Quello di Ferrente è un documentario davvero particolare, che prova ad invertire i canoni filmici e cinematografici: la sfida (perfettamente riuscita, a quanto pare) è quella di dimostrare, controtendenza,   che anche la non violenza più avere “appeal” cinematografico,  suscitando nel pubblico interesse, emozione ed empatia.


R: La modalità di realizzazione del tuo film incuriosisce, ed è il risultato dei tempi moderni, in cui uno smartphone può fare tutto. Come ha cambiato la tecnologia il modo di osservare (e documentare) la realtà per voi registi?
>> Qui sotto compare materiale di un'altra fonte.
(* ===== verification/Handlers.v ===== *)
(** * The message handlers (src/primitives/blockstore.go)

    [handleInitMsg], [handlePrepareMsg], [handleCommitMsg], the accusations, and
    the join and leave requests, on the [World] of [Consensus.v]; and the
    goroutines that the join and leave requests start. *)
From S2P Require Import Prelude.
From S2P Require Import GoLib.
From S2P Require Import Crypto.
From S2P Require Import Messages.
From S2P Require Import Feed.
From S2P Require Import ProtoOps.
From S2P Require Import Cluster.
From S2P Require Import Store.
From S2P Require Import DbOps.
From S2P Require Import TxPool.
From S2P Require Import Consensus.

Definition accuseAvailableDuration : Z := 60.

(** The term of a strong accusation as the iteration numbered [site] gives it. *)
Definition accuse_term (o : order) (site : nat) (sa : StrongAccuse) : pan Z :=
  match range o site (sa_WeakAccuses sa) with
  | (_, wa) :: _ => mret (wa_Term wa)
  | [] => Fault (ExplicitPanic "empty strong accuse")
  end.

Section Handlers.
Context `{KV} `{Wire} `{Watchers}.
Variable o : order.

(** ** Proposals *)

(** The cached messages of a term and height, merged into the pack. *)
Definition cached {M} (cache : gmap Z (gmap Z (list M))) (term height : Z) : list M :=
  match cache !! term with
  | Some by_height => default [] (by_height !! height)
  | None => []
  end.
Definition drop_cached {M} (cache : gmap Z (gmap Z (list M))) (term height : Z) :=
  match cache !! term with
  | Some by_height => <[term := delete height by_height]> cache
  | None => cache
  end.
Definition push_cached {M} (cache : gmap Z (gmap Z (list M))) (term height : Z) (msg : M) :=
  <[term := <[height := cached cache term height ++ [msg]]> (default ∅ (cache !! term))]> cache.
Definition merge_caches (w : World) (init : InitMsg) (fresh : BlockPack) : BlockPack :=
  let ps := foldl (λ m msg, <[pm_NodeId msg := msg]> m) (bp_Prepares fresh)
              (cached (w_prepareCache w) (im_Term init) (im_Height init)) in
  let cs := foldl (λ m msg, <[cm_NodeId msg := msg]> m) (bp_Commits fresh)
              (cached (w_commitCache w) (im_Term init) (im_Height init)) in
  set_bp_Commits (set_bp_Prepares fresh ps) cs.
Definition drop_caches (init : InitMsg) (w : World) : World :=
  set_w_commitCache (drop_cached (w_commitCache w) (im_Term init) (im_Height init))
    (set_w_prepareCache (drop_cached (w_prepareCache w) (im_Term init) (im_Height init)) w).

(** Whether the tests on a proposal of the next height pass; they are
    evaluated from the left and stop at the first that fails. *)
Definition proposal_ok (init : InitMsg) (newFresh : BlockPack) (allTxValid : Validity)
    (reconfigValid : bool) : go World bool :=
  b ← lift (deref (im_Block init));
  committed ← ask (IsCommitted (b_Id b));
  if committed : bool then mret false
  else
    connecting ← ask (IsConnectingTop newFresh);
    mret (connecting && bool_decide (allTxValid = Valid) && reconfigValid).

(** The part shared by both cases of the switch. *)
Definition handle_current_init (init : InitMsg) : go World unit :=
  h ← ask GetCommitHeight;
  if negb (im_Height init =? h +i64 1) then handleWrongHeightProgressMsg (ProgressInit init)
  else
    newFresh ← lift (NewBlockPack (Some init));
    '(allTxValid, newFresh) ← validateTxs newFresh;
    reconfigValid ← checkReconfigBlock newFresh;
    ok ← proposal_ok init newFresh allTxValid reconfigValid;
    if ok : bool then
      top ← ask GetCommitTop;
      top ← lift (deref top);
      topTerm ← lift (bp_Term top);
      c ← gets w_cluster;
      supported ← (if im_Term init >? topTerm then ask (isInitSupportedByVotes o c init)
                   else mret true);
      if negb supported then Add (NewWeakAccuseEvent (im_Term init))
      else
        w ← gets id;
        let newFresh := merge_caches w init newFresh in
        _ ← modify (drop_caches init);
        _ ← tell (SetFresh (Some newFresh));
        Add (NewInitedEvent newFresh)
    else if bool_decide (allTxValid = NotExist) then mret tt
    else Add (NewWeakAccuseEvent (im_Term init)).

Definition handleInitMsg (init : InitMsg) : go World unit :=
  t ← ask GetNodeTerm;
  if im_Term init >? t then
    h ← ask GetCommitHeight;
    if im_Height init >? h +i64 1 then Add (NeedSyncUpEvent (im_NodeId init))
    else
      updated ← updateNodeTermWithInit init;
      if negb updated then mret tt else handle_current_init init
  else if im_Term init =? t then handle_current_init init
  else mret tt.

(** ** Prepares and commits *)
Definition handlePrepareMsg (msg : PrepareMsg) : go World unit :=
  t ← ask GetNodeTerm;
  if pm_Term msg >? t then Add (NeedSyncUpEvent (pm_NodeId msg))
  else if negb (pm_Term msg =? t) then mret tt
  else
    h ← ask GetCommitHeight;
    if negb (pm_Height msg =? h +i64 1) then handleWrongHeightProgressMsg (ProgressPrepare msg)
    else
      fresh ← ask GetFresh;
      match fresh with
      | None =>
          modify (λ w, set_w_prepareCache
                    (push_cached (w_prepareCache w) (pm_Term msg) (pm_Height msg) msg) w)
      | Some fresh =>
          i ← lift (bp_BlockId fresh);
          e ← lift (EqualTo (pm_BlockId msg) i);
          if negb e then mret tt
          else
            c ← gets w_cluster;
            if bool_decide (is_Some (bp_Prepares fresh !! pm_NodeId msg))
               || (Z.of_nat (size (bp_Prepares fresh)) >? QuorumN c) then mret tt
            else
              let fresh := set_bp_Prepares fresh (<[pm_NodeId msg := msg]> (bp_Prepares fresh)) in
              _ ← tell (SetFresh (Some fresh));
              when (Z.of_nat (size (bp_Prepares fresh)) >=? QuorumN c)
                (_ ← updateVotie fresh; Add (NewPreparedEvent fresh))
      end.

Definition handleCommitMsg (msg : CommitMsg) : go World unit :=
  t ← ask GetNodeTerm;
  if cm_Term msg >? t then Add (NeedSyncUpEvent (cm_NodeId msg))
  else if negb (cm_Term msg =? t) then mret tt
  else
    h ← ask GetCommitHeight;
    if negb (cm_Height msg =? h +i64 1) then handleWrongHeightProgressMsg (ProgressCommit msg)
    else
      fresh ← ask GetFresh;
      match fresh with
      | None =>
          modify (λ w, set_w_commitCache
                    (push_cached (w_commitCache w) (cm_Term msg) (cm_Height msg) msg) w)
      | Some fresh =>
          i ← lift (bp_BlockId fresh);
          e ← lift (EqualTo (cm_BlockId msg) i);
          if negb e then mret tt
          else if bool_decide (is_Some (bp_Commits fresh !! cm_NodeId msg)) then mret tt
          else
            c ← gets w_cluster;
            let fresh := set_bp_Commits fresh (<[cm_NodeId msg := msg]> (bp_Commits fresh)) in
            _ ← tell (SetFresh (Some fresh));
            when (Z.of_nat (size (bp_Commits fresh)) >=? QuorumN c)
              (err ← commitBlockWithCheck fresh;
               lift (assert_true (bool_decide (err = None))))
      end.

(** ** Accusations; [now] is [time.Now().Unix()] *)
Definition unexpired (now : Z) (wa : WeakAccuse) : bool :=
  negb (now -i64 wa_Time wa >? accuseAvailableDuration).
Definition handleWeakAccuse (now : Z) (msg : WeakAccuse) : go World unit :=
  t ← ask GetNodeTerm;
  if wa_Term msg >? t then Add (NeedSyncUpEvent (wa_NodeId msg))
  else if negb (wa_Term msg =? t) then mret tt
  else
    weakAccuses ← ask GetWeakAccuses;
    c ← gets w_cluster;
    if (WeakAccuses_Size weakAccuses >=? AccuseQuorumN c)
       || bool_decide (is_Some (WeakAccuses_Get weakAccuses (wa_NodeId msg))) then mret tt
    else
      let kept := {| Accuses := filter (λ e, unexpired now e.2 = true) (Accuses weakAccuses) |} in
      let weakAccuses := WeakAccuses_Set kept (wa_NodeId msg) msg in
      _ ← tell (SetWeakAccuses (Some weakAccuses));
      when (WeakAccuses_Size weakAccuses >=? AccuseQuorumN c)
        (Add (NewStrongAccuseEvent (NewStrongAccuse (Accuses weakAccuses)))).

(** [msg.Term()] is called five times: to compare, to set the node term, to
    name the new term in the event, and to drop each cache. *)
Definition handleStrongAccuse (msg : StrongAccuse) : go World unit :=
  t1 ← lift (accuse_term o 20 msg);
  t ← ask GetNodeTerm;
  when (t1 >=? t)
    (t2 ← lift (accuse_term o 21 msg);
     _ ← tell (SetNodeTerm (t2 +i64 1));
     _ ← tell (SetLastTermAccuse (Some msg));
     _ ← tell (SetWeakAccuses None);
     _ ← tell (SetFresh None);
     t3 ← lift (accuse_term o 22 msg);
     _ ← modify (λ w, set_w_prepareCache (delete t3 (w_prepareCache w)) w);
     t4 ← lift (accuse_term o 23 msg);
     _ ← modify (λ w, set_w_commitCache (delete t4 (w_commitCache w)) w);
     t5 ← lift (accuse_term o 24 msg);
     _ ← Add (NewTermEvent (t5 +i64 1));
     Add (StrongAccuseProcessedEvent msg)).

(** ** Joining and leaving *)
Definition handleJoinRequest (msg : JoinRequest) : go World unit :=
  _ ← tell (λ d, mret (SetJoinNodeInfo msg d));
  _ ← Add (OnJoinEvent (jr_Host msg));
  spawn WatchJoinInfo.
(** The getters are nil-safe up to [Height], a field access. *)
Definition handleJoinCheckSyncedRequest (msg : JoinRequest) : go World (option string) :=
  votie ← lift (deref (jr_Vote msg ≫= v_Votie));
  curHeight ← ask GetCommitHeight;
  if vi_Height votie <? curHeight then mret (Some "not synced")
  else
    _ ← tell (λ d, mret (SetJoinNodeInfo msg d));
    _ ← Add (OnJoinEvent (jr_Host msg));
    _ ← spawn (WatchHost (jr_Host msg));
    mret None.
Definition handleLeaveRequest (msg : LeaveRequest) : go World unit :=
  _ ← tell (λ d, mret (SetLeaveNodeInfo msg d));
  _ ← Add (OnLeaveEvent (lr_NodeId msg));
  spawn (WatchLeave (lr_NodeId msg)).

(** A waiting goroutine: what it finds when its timer fires. *)
Definition watch_done (k : Watcher) : go World bool :=
  match k with
  | WatchJoinInfo => i ← ask GetJoinNodeInfo; mret (bool_decide (i = None))
  | WatchHost host =>
      c ← gets w_cluster; mret (existsb (λ n, bool_decide (Url n = host)) (NodeList c))
  | WatchLeave nodeId =>
      c ← gets w_cluster; n ← lift (node_at c nodeId); mret (negb (IsNormal n))
  end.
(** The goroutine [g] when it is scheduled: its next state ([None] when it has
    ended). With [i < 3] it blocks until the timer fires, which
    [time.NewTimer] does once. *)
Definition watch_turn (g : Waiting) : go World (option Waiting) :=
  if wg_i g <? 3 then
    if wg_armed g then
      fin ← watch_done (wg_kind g);
      if fin : bool then mret None
      else
        t ← ask GetNodeTerm;
        _ ← Add (NewWeakAccuseEvent t);
        mret (Some {| wg_kind := wg_kind g; wg_i := wg_i g + 1; wg_armed := false |})
    else mret (Some g)
  else
    _ ← Add (match wg_kind g with
             | WatchLeave nodeId => LeaveCancelEvent nodeId
             | _ => JoinCancelEvent
             end);
    mret None.
End Handlers.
AF: Oggi un buon cellulare è alla portata di tutti, e questo dà la possibilità di girare un film anche quelle persone che non hanno la possibilità economica di comprare attrezzature professionali. Un passo in questa direzione l’aveva già fatto il digitale, considerando che prima delle telecamere si girava in pellicola e questo comportava costi ancora più proibitivi. Per queste ragioni, in passato non tutti coloro che avevano talento avevano la possibilità di girare il proprio primo cortometraggio, chi ci riusciva aveva spesso una famiglia alle spalle in grado di contribuire alle spese. Questa sorta di “democraticizzazione” della tecnologia è senza dubbio positiva e sembra quasi far avverare il sogno di Zavattini, secondo cui il cinema doveva essere alla portata di tutti, per essere meno elitario.
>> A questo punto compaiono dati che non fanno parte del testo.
(* ===== verification/Debug.v ===== *)
(** * The texts of messages for the log (src/proto/pbtypes_ext.go)

    The arguments of a logging call are computed whether or not the line is printed, so a [DebugString] that
    dereferences a part that is not there stops the process. *)
From S2P Require Import Prelude.
From S2P Require Import GoLib.
From S2P Require Import Crypto.
From S2P Require Import Messages.
From S2P Require Import ProtoOps.
From S2P Require Import Handlers.

(** ** fmt: %v of a slice of integers *)
Fixpoint spaced (l : list Z) : string :=
  match l with
  | [] => ""
  | [x] => FormatInt x
  | x :: l => FormatInt x +:+ " " +:+ spaced l
  end.
Definition fmt_ints (l : list Z) : string := "[" +:+ spaced l +:+ "]".

(** ** The texts *)
Definition BlockPack_DebugString (o : order) (bp : BlockPack) : pan string :=
  t ← bp_Term bp; h ← bp_Height bp;
  init ← deref (bp_Init bp);
  let prepares := (λ kp, pm_NodeId kp.2) <$> range o 70 (bp_Prepares bp) in
  let commits := (λ kc, cm_NodeId kc.2) <$> range o 71 (bp_Commits bp) in
  mret ("[Term " +:+ FormatInt t +:+ ", Height " +:+ FormatInt h +:+ "] " +:+
        "[Init from " +:+ FormatInt (im_NodeId init) +:+ "] " +:+
        "[Prepares " +:+ fmt_ints (Int32s prepares false) +:+ "] " +:+
        "[Commits " +:+ fmt_ints (Int32s commits false) +:+ "]").
(** [votie.GetTerm()] of a nil votie is 0, but [votie.Height] panics. The ids are in the order of the iteration. *)
Definition Vote_DebugString (o : order) (vote : Vote) : pan string :=
  votie ← deref (v_Votie vote);
  let prepares := (λ kp, pm_NodeId kp.2) <$> range o 72 (vi_Prepares votie) in
  let commits := (λ kc, cm_NodeId kc.2) <$> range o 73 (vi_Commits votie) in
  mret ("[Vote term: " +:+ FormatInt (v_Term vote) +:+ ", Node Id: " +:+ FormatInt (v_NodeId vote) +:+ "]" +:+
        "[Votie term: " +:+ FormatInt (vi_Term votie) +:+ ", Height: " +:+ FormatInt (vi_Height votie) +:+ "]" +:+
        "[Prepares: " +:+ fmt_ints prepares +:+ "]" +:+ "[Commits: " +:+ fmt_ints commits +:+ "]" +:+
        "[Siglen: " +:+ FormatInt (len (v_Sig vote)) +:+ "]").
Definition PrepareMsg_DebugString (msg : PrepareMsg) : pan string :=
  i ← deref (pm_BlockId msg);
  mret ("[Term: " +:+ FormatInt (pm_Term msg) +:+ ", Height: " +:+ FormatInt (pm_Height msg) +:+
        ", BlockIdLen: " +:+ FormatInt (len (Data i)) +:+ ", NodeId: " +:+ FormatInt (pm_NodeId msg) +:+ "]").
Definition StrongAccuse_DebugString (o : order) (sa : StrongAccuse) : pan string :=
  let voters := Int32s (range o 74 (sa_WeakAccuses sa)).*1 false in
  t ← accuse_term o 75 sa;
  mret ("Term " +:+ FormatInt t +:+ ", Voters " +:+ fmt_ints voters).

(** ** Lemmas *)

(** When the texts panic; the checks of Validation.v read the same parts. *)
Lemma Vote_DebugString_Val o vote : is_Some (v_Votie vote) ↔ ∃ s, Vote_DebugString o vote = Val s.
Proof.
  unfold Vote_DebugString. destruct (v_Votie vote) as [v|]; cbn.
  - split; [by eexists|by eexists].
  - split; [by intros [? ?]|by intros [? ?]].
Qed.
Lemma Vote_DebugString_nil o vote : v_Votie vote = None → Vote_DebugString o vote = Fault NilDeref.
Proof. unfold Vote_DebugString. by intros ->. Qed.
Lemma PrepareMsg_DebugString_reads msg {A} (m : pan A) :
  (_ ← PrepareMsg_DebugString msg; m) = (_ ← deref (pm_BlockId msg); m).
Proof. unfold PrepareMsg_DebugString. by destruct (pm_BlockId msg). Qed.
Lemma range_fmap_perm {V A} (f : Z * V → A) o o' n n' (m : gmap Z V) : f <$> range o n m ≡ₚ f <$> range o' n' m.
Proof. apply fmap_Permutation. unfold range. by rewrite !ord_perm. Qed.
(** The text of a block pack is the same in every run; the text of a vote has the same ids in some order. *)
Lemma BlockPack_DebugString_order o o' bp : BlockPack_DebugString o bp = BlockPack_DebugString o' bp.
Proof.
  unfold BlockPack_DebugString. destruct (bp_Term bp); [|done]. destruct (bp_Height bp); [|done]. destruct (bp_Init bp); [|done].
  cbn [mbind pan_bind deref mret pan_ret]. cbv zeta.
  rewrite (Int32s_perm _ _ (range_fmap_perm (λ kp, pm_NodeId kp.2) o o' 70 70 (bp_Prepares bp))).
  by rewrite (Int32s_perm _ _ (range_fmap_perm (λ kc, cm_NodeId kc.2) o o' 71 71 (bp_Commits bp))).
Qed.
La particolarità consiste soprattutto nell’inquadrarsi “allo specchio” mentre interagiscono con la realtà che li circonda, riprendendo così il contesto sociale in cui si trovano. In questo modo ho chiesto loro di filmarsi mentre vivono, raccontando la loro giornata, dal “loro punto di vista”, espressione che in questo caso non è solo figurativa ma anche materiale. E il selfie, per come è predisposto,  non dà la possibilità di “guardare avanti”, al futuro, ma solo indietro…  È questo il senso metaforico del film.

Questi ragazzi sono dei predestinati, sin dalla nascita non hanno le possibilità che gli sarebbero garantite anche dalla costituzione, sono cittadini di serie B, figli di un dio minore. Dunque raccontano il passato ma non sanno se e quale futuro avranno, e cosa c’è al di là del muro.
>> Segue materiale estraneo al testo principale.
Lemma run_load_one di i s M : tracks (p_db s) M → M !! i = Some di →
  ∃ d', load_one di s = Ret tt (sends s d' (watch_request di)) ∧ tracks d' (alter loaded i M).
Proof.
  intros Ht Hi. pose proof (tr_ok _ _ Ht _ _ Hi) as [_ Hid].
  destruct (di_Proposal di) as [p|] eqn:Ep; [|done]. injection Hid as Hid.
  assert (di_Status di ≠ proposalDealing → alter loaded i M = M) as Hsame.
  { intros Hne. apply map_eq. intros j. rewrite lookup_alter. case_decide; subst; [|done].
    rewrite Hi. cbn. unfold loaded. by rewrite (proj2 (Z.eqb_neq _ _) Hne). }
  unfold load_one, watch_request, unfinished. rewrite Ep.
  destruct (di_Status di =? proposalSuccess) eqn:E; cbn [negb when].
  { apply Z.eqb_eq in E. exists (p_db s). rewrite Hsame; [|by rewrite E].
    split; [|done]. destruct s as [d []]. unfold sends. cbn. by rewrite app_nil_r. }
  rewrite (bind_lift _ _ _ p); [|done]. unfold AddWatchedTx, modify_ts. rewrite bind_modify. cbn [option_list fmap option_fmap option_map].
  destruct (di_Status di =? proposalDealing) eqn:Ed; cbn [when].
  - apply Z.eqb_eq in Ed. set (s1 := set_p_ts _ s). rewrite Hid.
    destruct (run_setStatus i proposalFailed s1 M) as (d' & Hrun & Ht'); [done|by split|].
    exists d'. split; [done|].
    assert (alter loaded i M = alter (set_di_Status proposalFailed) i M) as ->; [|done].
    apply map_eq. intros j. rewrite !lookup_alter. case_decide; subst; [|done].
    rewrite Hi. cbn. unfold loaded. by rewrite Ed.
  - apply Z.eqb_neq in Ed. exists (p_db s). by rewrite Hsame.
Qed.
Lemma sends_sends s d1 r1 d2 r2 : sends (sends s d1 r1) d2 r2 = sends s d2 (r1 ++ r2).
Proof. unfold sends, set_inbox. cbn. by rewrite app_assoc. Qed.
Lemma loaded_loaded di : loaded (loaded di) = loaded di.
Proof. unfold loaded. by destruct (di_Status di =? proposalDealing) eqn:E; cbn; rewrite ?E. Qed.
Lemma run_load L : ∀ s M, tracks (p_db s) M → NoDup L → (∀ di, di ∈ L → ∃ i, M !! i = Some di) →
  ∃ d', for_each L load_one s = Ret tt (sends s d' (L ≫= watch_request)) ∧
    tracks d' ((λ di, if decide (di ∈ L) then loaded di else di) <$> M).
Proof.
  induction L as [|di L IH]; intros s M Ht Hnd HL.
  { exists (p_db s). split.
    - destruct s as [d []]. unfold sends. cbn. by rewrite app_nil_r.
    - enough (Heq : (λ di : DistributionInfo, if decide (di ∈ []) then loaded di else di) <$> M = M) by (rewrite Heq; exact Ht).
      apply map_eq. intros j. rewrite lookup_fmap. by destruct (M !! j). }
  apply NoDup_cons in Hnd as [Hni Hnd]. destruct (HL di) as [i Hi]; [set_solver|].
  destruct (run_load_one di i s M Ht Hi) as (d1 & Hrun & Ht1).
  destruct (IH (sends s d1 (watch_request di)) (alter loaded i M)) as (d2 & Hrun2 & Ht2); [done|done| |].
  { intros dj Hj. destruct (HL dj) as [j Hj']; [set_solver|]. exists j.
    rewrite lookup_alter_ne; [done|]. intros ->. rewrite Hi in Hj'. by injection Hj' as <-. }
  exists d2. split.
  - cbn [for_each mbind list_bind]. unfold mbind, go_bind. rewrite Hrun Hrun2. by rewrite sends_sends.
  - enough (Heq : (λ dx, if decide (dx ∈ di :: L) then loaded dx else dx) <$> M =
            (λ dx, if decide (dx ∈ L) then loaded dx else dx) <$> alter loaded i M) by (by rewrite Heq).
    apply map_eq. intros j. rewrite !lookup_fmap lookup_alter. case_decide as Ej; [subst j|].
    + rewrite Hi. cbn. rewrite decide_True; [|set_solver]. by case_decide; rewrite ?loaded_loaded.
    + destruct (M !! j) as [dj|] eqn:Hj; [|done]. cbn. f_equal.
      assert (dj ≠ di) as Hne.
      { intros ->. apply Ej. eapply entry_ok_id; by eapply (tr_ok _ _ Ht). }
      destruct (decide (dj ∈ L)); [rewrite decide_True|rewrite decide_False]; set_solver.
Qed.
R: Il film “fotografa” la realtà di un quartiere popolare di Napoli. Che idea personale ti sei fatto di tali luoghi, e quanta speranza di cambiamento hai intravisto, anche attraverso il racconto dei protagonisti?

 

AF: Facendo il documentarista più che ottimista o pessimista io mi reputo realista. Il tessuto umano che ho raccontato ha problemi atavici comuni a tutti i quartieri popolari di Napoli, e alla fine mi sono reso conto che girare un film su Rione Traiano è come fare un film sui quartieri popolari di tutto il mondo. Quello che ho documentato in “Selfie” vale per tutte le periferie del mondo, dove purtroppo esiste  un “muro”, una barriera di tipo sociale molto forte che discrimina persone che invece dovrebbero avere gli stessi diritti sanciti dalla Costituzione. Ad esempio l’accesso all’istruzione. Per molte famiglie può essere un problema comprare uno zaino, per non parlare dei libri di testo. E se mantenere un figlio nelle scuola dell’obbligo è un “lusso”,  figuriamoci all’Università. Quando si danno tutti qui compiti da fare a casa o per le vacanze, non ci si rende conto che ciò incrementa il classismo, condannando i poveri ad essere sempre più poveri.  Se un ragazzo non ha genitori che hanno studiato e quindi possono aiutarlo, e se non hanno neanche la possibilità di pagargli le ripetizioni, alle prime difficoltà abbandonerà la scuola (nella Provincia di Napoli il tasso di abbandono è tra i più alti d’Italia). E se abbandoni giovanissimo la scuola in Emilia e cerchi lavoro come apprendista, magari  lo trovi, ma da Roma in giù è difficilissimo se non impossibile. E a Napoli, come in tanti altri posti del sud, il primo ammortizzatore sociale che offre immediatamente lavoro a chi non c’è l’ha è la criminalità. Questo dimostra che non è che chi viene da classi sociali meno abbienti è geneticamente predisposto alla criminalità. è che nasce socialmente predestinato.


“Selfie” ha conquistato la giuria del prestigioso Premio David di Donatello edizione 2020, ed è un riconoscimento meritatissimo. Ferrente è arrivato proprio dove deve un bravo regista, al cuore delle persone, suscitando emozioni spesso contrastanti e forti. Fare cinema è anche (e soprattutto) questo.